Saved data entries
*-*-*
(** * Healthcare resource allocation: a shallow embedding of
      [src/resource_allocation_model.py]

    The model follows the Python module class by class.

    - Numbers.  Python [int] values that stay integers ([unique_id],
      [medical_needs], [unmet_needs]) are [Z].  Resource levels and scores
      are Python numbers that become [float] after the first replenishment;
      they are modelled as exact rationals [Q], so [0.4] is [4/10] and
      rounding of binary floating point is not part of the model.  Where
      the outcome depends on rounding, the statements of the program are
      given on binary64 numbers as well: the rebalancing pass, whose
      transfers do not conserve the rounded total, and the ranking of
      bids, where the order of the sort keys decides the winner.  True
      division raises [ZeroDivisionError] on a zero divisor, as in Python;
      the [OverflowError] of converting an integer beyond the range of
      binary64 is outside the model.
    - Objects.  Agents live in the registries of the environment; a
      reference to an agent is its position in the registry, and every read
      of a field goes through the live environment.
    - Effects.  Methods are computations in a state-and-exception monad over
      the environment; a raised exception keeps the mutations made so far.
    - Randomness.  The module-level generator of [random] is a stream of
      raw draws and a cursor, both part of the environment;
      [_randbelow n] is the next draw modulo [n].
    - [Message.timestamp] (wall-clock time), logging, the grid, the
      scheduler and the data collector are not modelled. *)

From Stdlib Require Import ZArith QArith Lqa Lia String List Sorted Floats.
From stdpp Require Import base list.

(** ** Python numbers *)

Inductive exn : Type :=
| ZeroDivisionError
| ValueError
| InvalidReference.
(* [InvalidReference] belongs to the model only: it is the outcome of
   dereferencing a position outside a registry.  Python references cannot
   dangle, and every position used by the code below is drawn from the
   registry it indexes. *)

Inductive result (A : Type) : Type :=
| Ok (a : A)
| Raise (e : exn).
Arguments Ok {A} a.
Arguments Raise {A} e.

(* [x < y] on numbers *)
Definition Qltb (x y : Q) : bool := negb (Qle_bool y x).

(* builtin [min(a, b)]: the first argument unless the second is smaller *)
Definition py_min (a b : Q) : Q := if Qltb b a then b else a.

(* true division [x / y] *)
Definition py_div (x y : Q) : result Q :=
  if Qeq_bool y 0 then Raise ZeroDivisionError else Ok (x / y)%Q.

(* builtin [sum] of numbers: left to right from 0 *)
Definition py_sum (l : list Q) : Q := fold_left Qplus l 0%Q.
Definition py_sumZ (l : list Z) : Z := fold_left Z.add l 0%Z.

(** ** Stable sorting, as the builtin [sorted(iterable, key=..., reverse=...)]

    The keys are computed beforehand (a key function may raise), so the
    input is a list of (key, element) pairs.  [sorted] is stable in both
    directions: with [reverse=True] elements with equal keys keep their
    original order as well. *)

Fixpoint insert_sorted {A : Type} (before : Q -> Q -> bool)
    (x : Q * A) (l : list (Q * A)) : list (Q * A) :=
  match l with
  | [] => [x]
  | y :: l' =>
      if before (fst x) (fst y) then x :: y :: l'
      else y :: insert_sorted before x l'
  end.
*-*-*
PROMPT:
Beginning at the top of the data, please return every line until and including the line containing "rounding of binary", copied exactly, and nothing past it.

TASK SOLUTION:
(** * Healthcare resource allocation: a shallow embedding of
      [src/resource_allocation_model.py]

    The model follows the Python module class by class.

    - Numbers.  Python [int] values that stay integers ([unique_id],
      [medical_needs], [unmet_needs]) are [Z].  Resource levels and scores
      are Python numbers that become [float] after the first replenishment;
      they are modelled as exact rationals [Q], so [0.4] is [4/10] and
      rounding of binary floating point is not part of the model.  Where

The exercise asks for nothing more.